**Available data**
(** ** [node:path], POSIX flavour: [normalize] and [join]

  [normalizeString] of Node walks the characters of the path and keeps
  the result so far, segment by segment; here the path is cut at the
  separators first and the result so far is a stack of segments, last
  segment on top. *)

Module NodePath.

(** The pieces of [s] between the separators ([s.split("/")]). *)
Fixpoint split (s : string) : list string :=
  match s with
  | EmptyString => [EmptyString]
  | String c s' =>
      if Ascii.eqb c "/" then EmptyString :: split s'
      else
        match split s' with
        | h :: t => String c h :: t
        | [] => [String c EmptyString]
        end
  end.

Definition isAbsolute (p : string) : bool := JS.startsWith "/" p.

Fixpoint endsWithSep (p : string) : bool :=
  match p with
  | EmptyString => false
  | String c EmptyString => Ascii.eqb c "/"
  | String _ p' => endsWithSep p'
  end.

(** One segment of [normalizeString]: empty segments and [.] are
    dropped; [..] removes the last segment kept, unless there is none
    or it is [..] itself, in which case it is kept when
    [allowAboveRoot] and dropped otherwise. *)
Definition step (allowAboveRoot : bool) (stack : list string) (seg : string)
  : list string :=
  if String.eqb seg "" || String.eqb seg "." then stack
  else if String.eqb seg ".." then
    match stack with
    | top :: below =>
        if String.eqb top ".." then
          if allowAboveRoot then seg :: stack else stack
        else below
    | [] => if allowAboveRoot then [seg] else []
    end
  else seg :: stack.

Definition normalizeString (path : string) (allowAboveRoot : bool) : list string :=
  rev (fold_left (step allowAboveRoot) (split path) []).

Definition render (absolute trailingSeparator : bool) (segs : list string) : string :=
  match segs with
  | [] => if absolute then "/" else if trailingSeparator then "./" else "."
  | _ =>
      (if absolute then "/" else "") ++ String.concat "/" segs
      ++ (if trailingSeparator then "/" else "")
  end.

(** [path.normalize] *)
Definition normalize (path : string) : string :=
  if String.eqb path "" then "."
  else
    render (isAbsolute path) (endsWithSep path)
           (normalizeString path (negb (isAbsolute path))).

(** [path.join] *)
Definition join (args : list string) : string :=
  match List.filter (fun a => negb (String.eqb a "")) args with
  | [] => "."
  | parts => normalize (String.concat "/" parts)
  end.

Fixpoint no_sep (s : string) : bool :=
  match s with
  | EmptyString => true
  | String c s' => negb (Ascii.eqb c "/") && no_sep s'
  end.

(** Neither empty nor [.]: a segment that [normalizeString] looks at. *)
Definition named (seg : string) : bool :=
  negb (String.eqb seg "" || String.eqb seg ".").

(** The directory and file names a path goes through. *)
Definition segments (p : string) : list string :=
  List.filter named (split p).

(** The name of a file or directory: no separator in it, and none of
    the empty segment, [.] and [..]. *)
Definition plain (seg : string) : bool :=
  no_sep seg && named seg && negb (String.eqb seg "..").

(** The stacks [normalizeString] builds, top first: names on top of
    [..] segments, the latter only when [allowAboveRoot]. *)
Definition stack_ok (allowAboveRoot : bool) (stack : list string) : Prop :=
  exists names n,
    stack = (names ++ repeat ".." n)%list /\
    forallb plain names = true /\
    (allowAboveRoot = false -> n = 0%nat).

Fixpoint strip_prefix (pre l : list string) : option (list string) :=
  match pre, l with
  | [], _ => Some l
  | a :: pre', b :: l' => if String.eqb a b then strip_prefix pre' l' else None
  | _ :: _, [] => None
  end.

(** [p] names [root] or something below it: [p] goes through the
    segments of the normalized [root] and then only downwards, and it is
    absolute exactly when [root] is. *)
Definition within (root p : string) : bool :=
  Bool.eqb (isAbsolute p) (isAbsolute root) &&
  match strip_prefix (segments (normalize root)) (segments p) with
  | Some below => forallb (fun s => negb (String.eqb s "..")) below
  | None => false
  end.

End NodePath.

(** ** Request handlers: [notFound], [handleAPI], [sanitisePath],
  [getFilepath], [handleStatic], [route] *)

Module Server.
Import JS.

(** [/^(\.\.[/\\])+/] replaced by the empty string: the leading run of
    [../] or [..\] is removed. *)
Fixpoint strip_updirs (s : string) : string :=
  match s with
  | String "." (String "." (String c rest)) =>
      if Ascii.eqb c "/" || Ascii.eqb c "\" then strip_updirs rest else s
  | _ => s
  end.

Definition sanitisePath (pathname : string) : string :=
  strip_updirs (NodePath.normalize pathname).

(** [null] is [None]. *)
Definition getFilepath (pathname : string) (prefix : option string)
  : option string :=
  match prefix with
  | Some p =>
      if truthy (VStr p) then
        if startsWith p pathname
        then Some (sanitisePath (slice (String.length p) pathname))
        else None
      else Some (sanitisePath pathname)
  | None => Some (sanitisePath pathname)
  end.

(** The character classes [\d] and line terminator. *)
Definition is_digit (c : ascii) : bool :=
  let n := nat_of_ascii c in (48 <=? n)%nat && (n <=? 57)%nat.

Definition is_line_terminator (c : ascii) : bool :=
  let n := nat_of_ascii c in (n =? 10)%nat || (n =? 13)%nat.

Fixpoint span_digits (s : string) : string * string :=
  match s with
  | String c s' =>
      if is_digit c then
        let '(d, r) := span_digits s' in (String c d, r)
      else (EmptyString, s)
  | EmptyString => (EmptyString, EmptyString)
  end.

Fixpoint all_digits (s : string) : bool :=
  match s with
  | String c s' => is_digit c && all_digits s'
  | EmptyString => true
  end.

Fixpoint no_line_terminator (s : string) : bool :=
  match s with
  | String c s' => negb (is_line_terminator c) && no_line_terminator s'
  | EmptyString => true
  end.

(** [APIPathRegex.exec]: the two groups of a match of the pattern, which
    is anchored at both ends: the literal [/api/], then one or more
    digits (first group), then any characters but line terminators up to
    the end of the input (second group).  The first group takes the
    longest run of digits; giving digits back to the second group cannot
    turn a failure into a match. *)
Definition APIPathRegex_exec (s : string) : option (string * string) :=
  if startsWith "/api/" s then
    let '(version, rest) := span_digits (slice 5 s) in
    if negb (String.eqb version "") && no_line_terminator rest
    then Some (version, rest)
    else None
  else None.

(** What a handler does with the response object. *)
Inductive action :=
| NotFound (msg : string)      (** [notFound(res, msg)]: status 404, body [msg] *)
| Register                     (** [SSERegister(req, res)] *)
| File (pathname : string) (with_transforms : bool)
                               (** [file(res, pathname, transforms)] *)
| Nothing.                     (** the handler returns, [res] untouched *)

Definition handleAPI (pathname : string) : action :=
  match APIPathRegex_exec pathname with
  | Some (version, rest) =>
      if negb (startsWith "/" rest) then NotFound "Invalid API endpoint"
      else Nothing
  | None => NotFound "Invalid API endpoint"
  end.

**Requirement**
The lines to extract from the data above begin with the line containing "Fixpoint span_digits (s" and end with the line containing "body [msg] *)". Extract them exactly, including both.

**Your solution**
Fixpoint span_digits (s : string) : string * string :=
  match s with
  | String c s' =>
      if is_digit c then
        let '(d, r) := span_digits s' in (String c d, r)
      else (EmptyString, s)
  | EmptyString => (EmptyString, EmptyString)
  end.

Fixpoint all_digits (s : string) : bool :=
  match s with
  | String c s' => is_digit c && all_digits s'
  | EmptyString => true
  end.

Fixpoint no_line_terminator (s : string) : bool :=
  match s with
  | String c s' => negb (is_line_terminator c) && no_line_terminator s'
  | EmptyString => true
  end.

(** [APIPathRegex.exec]: the two groups of a match of the pattern, which
    is anchored at both ends: the literal [/api/], then one or more
    digits (first group), then any characters but line terminators up to
    the end of the input (second group).  The first group takes the
    longest run of digits; giving digits back to the second group cannot
    turn a failure into a match. *)
Definition APIPathRegex_exec (s : string) : option (string * string) :=
  if startsWith "/api/" s then
    let '(version, rest) := span_digits (slice 5 s) in
    if negb (String.eqb version "") && no_line_terminator rest
    then Some (version, rest)
    else None
  else None.

(** What a handler does with the response object. *)
Inductive action :=
| NotFound (msg : string)      (** [notFound(res, msg)]: status 404, body [msg] *)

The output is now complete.